**Provided material:**

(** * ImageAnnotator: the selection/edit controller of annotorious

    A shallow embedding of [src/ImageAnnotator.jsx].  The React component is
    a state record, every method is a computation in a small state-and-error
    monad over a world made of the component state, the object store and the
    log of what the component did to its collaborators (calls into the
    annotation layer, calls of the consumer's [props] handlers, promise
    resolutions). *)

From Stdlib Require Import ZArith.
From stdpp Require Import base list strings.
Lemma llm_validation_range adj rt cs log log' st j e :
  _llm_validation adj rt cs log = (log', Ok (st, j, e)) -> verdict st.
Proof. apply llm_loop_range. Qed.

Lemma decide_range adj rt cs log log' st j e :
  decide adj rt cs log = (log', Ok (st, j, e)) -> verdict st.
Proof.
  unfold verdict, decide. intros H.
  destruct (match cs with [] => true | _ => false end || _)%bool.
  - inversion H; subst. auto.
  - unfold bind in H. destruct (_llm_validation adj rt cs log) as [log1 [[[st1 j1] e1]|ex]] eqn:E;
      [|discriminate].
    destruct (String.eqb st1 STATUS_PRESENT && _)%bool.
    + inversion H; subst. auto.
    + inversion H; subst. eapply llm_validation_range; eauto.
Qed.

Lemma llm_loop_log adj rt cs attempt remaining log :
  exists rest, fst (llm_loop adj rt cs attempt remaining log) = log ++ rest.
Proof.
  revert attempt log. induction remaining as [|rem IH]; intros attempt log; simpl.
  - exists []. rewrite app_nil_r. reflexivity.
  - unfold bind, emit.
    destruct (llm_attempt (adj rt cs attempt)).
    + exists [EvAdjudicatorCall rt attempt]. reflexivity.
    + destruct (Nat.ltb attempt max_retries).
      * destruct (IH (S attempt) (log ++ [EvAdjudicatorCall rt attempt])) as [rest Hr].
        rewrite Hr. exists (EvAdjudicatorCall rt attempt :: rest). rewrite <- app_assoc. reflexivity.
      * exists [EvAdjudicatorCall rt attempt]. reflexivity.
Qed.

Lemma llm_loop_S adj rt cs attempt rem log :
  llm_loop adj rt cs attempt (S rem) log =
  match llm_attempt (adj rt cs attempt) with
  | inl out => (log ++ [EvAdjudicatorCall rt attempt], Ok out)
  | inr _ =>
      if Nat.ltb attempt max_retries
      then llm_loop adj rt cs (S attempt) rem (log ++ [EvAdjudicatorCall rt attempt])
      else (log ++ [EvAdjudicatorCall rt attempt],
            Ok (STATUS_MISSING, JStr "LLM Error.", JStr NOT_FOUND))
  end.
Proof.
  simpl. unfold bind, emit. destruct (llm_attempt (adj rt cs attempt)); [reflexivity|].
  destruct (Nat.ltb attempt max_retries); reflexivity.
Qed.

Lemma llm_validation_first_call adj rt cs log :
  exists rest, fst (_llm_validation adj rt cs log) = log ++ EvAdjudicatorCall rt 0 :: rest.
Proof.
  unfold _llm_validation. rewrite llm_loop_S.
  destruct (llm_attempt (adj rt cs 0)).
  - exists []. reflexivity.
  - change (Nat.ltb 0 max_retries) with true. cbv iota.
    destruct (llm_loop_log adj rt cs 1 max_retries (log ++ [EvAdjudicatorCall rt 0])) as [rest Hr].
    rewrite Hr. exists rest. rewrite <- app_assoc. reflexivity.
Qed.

==

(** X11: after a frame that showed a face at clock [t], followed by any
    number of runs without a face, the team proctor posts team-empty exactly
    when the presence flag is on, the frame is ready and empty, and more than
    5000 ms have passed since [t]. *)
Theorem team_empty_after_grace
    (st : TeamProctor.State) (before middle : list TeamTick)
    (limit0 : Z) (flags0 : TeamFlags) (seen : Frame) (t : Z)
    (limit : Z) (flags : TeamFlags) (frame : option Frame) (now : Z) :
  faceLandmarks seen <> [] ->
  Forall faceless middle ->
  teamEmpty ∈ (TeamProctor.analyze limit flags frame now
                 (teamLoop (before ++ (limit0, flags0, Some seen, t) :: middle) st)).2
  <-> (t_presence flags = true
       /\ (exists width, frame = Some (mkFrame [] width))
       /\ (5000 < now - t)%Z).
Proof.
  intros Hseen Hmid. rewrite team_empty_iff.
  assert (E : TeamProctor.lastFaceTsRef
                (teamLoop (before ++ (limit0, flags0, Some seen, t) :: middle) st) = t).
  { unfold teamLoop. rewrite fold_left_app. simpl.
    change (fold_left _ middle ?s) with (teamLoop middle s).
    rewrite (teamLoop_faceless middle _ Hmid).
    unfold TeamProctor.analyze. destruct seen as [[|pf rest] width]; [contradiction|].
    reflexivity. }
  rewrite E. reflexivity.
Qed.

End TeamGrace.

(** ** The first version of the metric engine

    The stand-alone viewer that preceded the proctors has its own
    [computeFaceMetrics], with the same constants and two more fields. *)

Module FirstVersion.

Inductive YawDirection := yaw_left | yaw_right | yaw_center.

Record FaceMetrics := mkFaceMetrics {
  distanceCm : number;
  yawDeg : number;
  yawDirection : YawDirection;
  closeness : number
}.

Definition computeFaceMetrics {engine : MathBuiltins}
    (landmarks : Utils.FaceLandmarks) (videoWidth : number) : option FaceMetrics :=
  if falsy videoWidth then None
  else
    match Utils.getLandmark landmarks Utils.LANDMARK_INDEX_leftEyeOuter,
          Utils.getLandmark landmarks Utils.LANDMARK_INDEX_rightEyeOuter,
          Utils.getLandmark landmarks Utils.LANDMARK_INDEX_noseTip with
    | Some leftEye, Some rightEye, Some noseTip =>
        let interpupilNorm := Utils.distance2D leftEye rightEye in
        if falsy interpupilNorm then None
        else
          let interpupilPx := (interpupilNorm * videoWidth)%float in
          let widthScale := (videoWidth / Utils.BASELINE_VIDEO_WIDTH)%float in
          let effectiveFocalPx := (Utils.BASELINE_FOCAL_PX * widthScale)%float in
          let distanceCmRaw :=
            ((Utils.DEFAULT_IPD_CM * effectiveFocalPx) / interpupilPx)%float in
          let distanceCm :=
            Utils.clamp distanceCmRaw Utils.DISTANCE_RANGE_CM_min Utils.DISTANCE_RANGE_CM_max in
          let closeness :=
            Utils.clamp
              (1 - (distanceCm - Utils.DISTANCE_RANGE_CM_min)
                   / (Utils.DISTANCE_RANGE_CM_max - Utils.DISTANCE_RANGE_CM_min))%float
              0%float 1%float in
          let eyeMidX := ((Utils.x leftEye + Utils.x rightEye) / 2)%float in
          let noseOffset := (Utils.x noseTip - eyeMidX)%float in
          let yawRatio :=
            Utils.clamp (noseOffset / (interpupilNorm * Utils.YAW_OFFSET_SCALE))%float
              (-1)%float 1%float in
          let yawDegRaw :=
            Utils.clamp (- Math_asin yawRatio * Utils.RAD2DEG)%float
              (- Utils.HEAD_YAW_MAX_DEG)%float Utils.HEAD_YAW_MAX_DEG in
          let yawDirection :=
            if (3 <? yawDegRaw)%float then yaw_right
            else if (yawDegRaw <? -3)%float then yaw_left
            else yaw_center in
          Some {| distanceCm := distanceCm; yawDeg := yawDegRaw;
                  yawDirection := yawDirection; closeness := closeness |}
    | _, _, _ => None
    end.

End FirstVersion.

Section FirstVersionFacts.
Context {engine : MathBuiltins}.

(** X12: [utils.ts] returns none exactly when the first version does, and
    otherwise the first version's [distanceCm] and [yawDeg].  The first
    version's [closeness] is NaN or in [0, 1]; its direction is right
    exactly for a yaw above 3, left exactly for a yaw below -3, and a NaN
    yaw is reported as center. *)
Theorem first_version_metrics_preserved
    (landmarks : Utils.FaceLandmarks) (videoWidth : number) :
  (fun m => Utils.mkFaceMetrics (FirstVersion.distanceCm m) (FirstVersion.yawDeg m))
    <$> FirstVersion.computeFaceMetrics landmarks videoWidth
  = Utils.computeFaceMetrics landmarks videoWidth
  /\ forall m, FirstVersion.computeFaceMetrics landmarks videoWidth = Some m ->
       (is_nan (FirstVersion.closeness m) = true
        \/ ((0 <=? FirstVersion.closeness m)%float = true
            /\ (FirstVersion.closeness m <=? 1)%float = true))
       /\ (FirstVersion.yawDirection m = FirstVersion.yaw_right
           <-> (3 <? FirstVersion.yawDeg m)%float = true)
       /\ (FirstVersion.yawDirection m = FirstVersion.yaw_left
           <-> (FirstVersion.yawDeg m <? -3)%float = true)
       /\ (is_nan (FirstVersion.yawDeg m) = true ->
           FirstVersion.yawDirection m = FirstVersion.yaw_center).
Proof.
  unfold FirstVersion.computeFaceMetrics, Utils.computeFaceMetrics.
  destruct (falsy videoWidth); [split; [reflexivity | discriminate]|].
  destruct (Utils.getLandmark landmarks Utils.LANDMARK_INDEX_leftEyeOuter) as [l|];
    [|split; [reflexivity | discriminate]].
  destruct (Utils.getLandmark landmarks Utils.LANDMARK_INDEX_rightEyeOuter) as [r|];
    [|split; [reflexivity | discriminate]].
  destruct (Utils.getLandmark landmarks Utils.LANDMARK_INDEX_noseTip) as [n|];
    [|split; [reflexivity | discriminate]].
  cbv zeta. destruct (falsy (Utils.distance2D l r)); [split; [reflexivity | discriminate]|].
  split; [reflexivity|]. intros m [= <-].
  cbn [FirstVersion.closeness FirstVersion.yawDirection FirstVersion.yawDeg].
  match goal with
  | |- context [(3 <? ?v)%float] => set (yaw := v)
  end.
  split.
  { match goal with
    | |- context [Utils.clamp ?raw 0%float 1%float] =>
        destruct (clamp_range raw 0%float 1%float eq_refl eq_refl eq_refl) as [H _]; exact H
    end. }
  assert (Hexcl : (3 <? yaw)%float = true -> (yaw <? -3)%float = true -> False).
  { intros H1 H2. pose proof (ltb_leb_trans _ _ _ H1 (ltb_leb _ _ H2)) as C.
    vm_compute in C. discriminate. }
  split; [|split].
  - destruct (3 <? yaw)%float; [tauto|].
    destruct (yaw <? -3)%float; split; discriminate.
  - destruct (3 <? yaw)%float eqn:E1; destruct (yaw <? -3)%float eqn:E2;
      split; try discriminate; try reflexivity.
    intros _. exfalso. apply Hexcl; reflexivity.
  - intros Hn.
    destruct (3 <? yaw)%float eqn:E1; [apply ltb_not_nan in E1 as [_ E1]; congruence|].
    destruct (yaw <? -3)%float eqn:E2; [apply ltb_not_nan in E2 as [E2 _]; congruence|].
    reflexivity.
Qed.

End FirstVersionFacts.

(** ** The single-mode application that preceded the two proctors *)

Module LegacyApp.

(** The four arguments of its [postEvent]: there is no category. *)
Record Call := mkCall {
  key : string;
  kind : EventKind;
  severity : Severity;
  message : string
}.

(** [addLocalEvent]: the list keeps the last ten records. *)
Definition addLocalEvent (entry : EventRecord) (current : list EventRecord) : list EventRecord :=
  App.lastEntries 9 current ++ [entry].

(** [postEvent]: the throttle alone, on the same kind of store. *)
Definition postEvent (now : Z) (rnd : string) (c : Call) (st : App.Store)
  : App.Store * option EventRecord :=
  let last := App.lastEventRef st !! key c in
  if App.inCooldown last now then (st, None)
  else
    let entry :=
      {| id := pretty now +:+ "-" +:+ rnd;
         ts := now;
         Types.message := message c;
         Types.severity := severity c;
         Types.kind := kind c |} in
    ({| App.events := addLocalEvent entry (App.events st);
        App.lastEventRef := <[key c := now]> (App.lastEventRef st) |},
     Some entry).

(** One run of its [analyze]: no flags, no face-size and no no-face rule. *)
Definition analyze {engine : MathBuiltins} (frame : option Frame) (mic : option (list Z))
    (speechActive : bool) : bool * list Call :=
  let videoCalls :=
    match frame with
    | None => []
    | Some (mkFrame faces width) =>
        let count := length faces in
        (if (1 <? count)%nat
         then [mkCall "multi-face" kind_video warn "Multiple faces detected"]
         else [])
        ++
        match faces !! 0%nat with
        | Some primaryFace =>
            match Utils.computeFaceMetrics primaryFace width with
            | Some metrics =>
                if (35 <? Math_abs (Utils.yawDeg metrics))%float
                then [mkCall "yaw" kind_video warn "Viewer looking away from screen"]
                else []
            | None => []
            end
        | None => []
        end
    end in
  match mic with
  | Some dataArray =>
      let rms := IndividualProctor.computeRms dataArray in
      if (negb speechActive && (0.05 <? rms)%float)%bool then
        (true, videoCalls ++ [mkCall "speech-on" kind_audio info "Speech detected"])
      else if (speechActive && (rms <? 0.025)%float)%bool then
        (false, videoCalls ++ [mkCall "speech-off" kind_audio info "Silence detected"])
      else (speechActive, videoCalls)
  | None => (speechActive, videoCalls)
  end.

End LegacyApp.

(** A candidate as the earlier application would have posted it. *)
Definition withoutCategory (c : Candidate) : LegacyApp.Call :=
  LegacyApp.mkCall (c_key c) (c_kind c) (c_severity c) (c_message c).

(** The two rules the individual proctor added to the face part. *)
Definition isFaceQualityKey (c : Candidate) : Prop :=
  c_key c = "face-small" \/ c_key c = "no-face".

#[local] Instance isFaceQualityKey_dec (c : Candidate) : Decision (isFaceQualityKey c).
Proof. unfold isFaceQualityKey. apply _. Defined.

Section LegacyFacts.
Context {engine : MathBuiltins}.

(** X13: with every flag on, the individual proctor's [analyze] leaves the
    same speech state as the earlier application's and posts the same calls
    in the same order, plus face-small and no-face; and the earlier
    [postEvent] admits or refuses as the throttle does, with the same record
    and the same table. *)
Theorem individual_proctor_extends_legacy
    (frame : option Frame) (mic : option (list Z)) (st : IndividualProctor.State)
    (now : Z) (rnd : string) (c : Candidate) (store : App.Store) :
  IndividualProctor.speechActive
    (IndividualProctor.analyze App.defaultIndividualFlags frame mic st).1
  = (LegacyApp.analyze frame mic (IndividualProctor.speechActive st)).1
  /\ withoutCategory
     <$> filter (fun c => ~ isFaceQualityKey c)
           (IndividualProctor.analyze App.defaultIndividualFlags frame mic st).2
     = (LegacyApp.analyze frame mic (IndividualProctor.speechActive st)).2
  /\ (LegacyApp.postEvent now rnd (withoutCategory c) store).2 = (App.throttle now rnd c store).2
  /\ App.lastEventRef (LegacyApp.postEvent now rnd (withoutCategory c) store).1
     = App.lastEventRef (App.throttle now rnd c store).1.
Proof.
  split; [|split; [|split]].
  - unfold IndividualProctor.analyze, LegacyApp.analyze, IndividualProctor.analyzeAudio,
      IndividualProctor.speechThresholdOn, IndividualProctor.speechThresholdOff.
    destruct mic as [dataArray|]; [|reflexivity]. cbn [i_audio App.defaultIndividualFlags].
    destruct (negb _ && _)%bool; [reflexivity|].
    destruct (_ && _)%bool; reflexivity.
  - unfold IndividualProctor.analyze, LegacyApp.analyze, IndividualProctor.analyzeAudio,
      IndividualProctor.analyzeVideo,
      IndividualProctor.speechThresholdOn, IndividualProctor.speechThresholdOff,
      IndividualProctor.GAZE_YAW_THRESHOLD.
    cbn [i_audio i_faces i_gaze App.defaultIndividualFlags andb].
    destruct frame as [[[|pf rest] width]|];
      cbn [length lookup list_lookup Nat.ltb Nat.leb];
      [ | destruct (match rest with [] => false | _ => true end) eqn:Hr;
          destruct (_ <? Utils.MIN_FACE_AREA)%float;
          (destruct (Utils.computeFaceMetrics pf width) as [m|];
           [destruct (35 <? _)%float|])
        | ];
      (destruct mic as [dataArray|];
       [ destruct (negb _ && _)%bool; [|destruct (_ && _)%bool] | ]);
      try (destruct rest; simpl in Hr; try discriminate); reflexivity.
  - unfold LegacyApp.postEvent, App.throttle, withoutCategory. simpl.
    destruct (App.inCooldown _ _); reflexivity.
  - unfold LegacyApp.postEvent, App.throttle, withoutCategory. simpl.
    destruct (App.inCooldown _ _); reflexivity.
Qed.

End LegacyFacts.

**What the task asks:** Report all lines of the data that include the word "negb".

**Exercise answer:**
      if (negb speechActive && (0.05 <? rms)%float)%bool then
    destruct (negb _ && _)%bool; [reflexivity|].
       [ destruct (negb _ && _)%bool; [|destruct (_ && _)%bool] | ]);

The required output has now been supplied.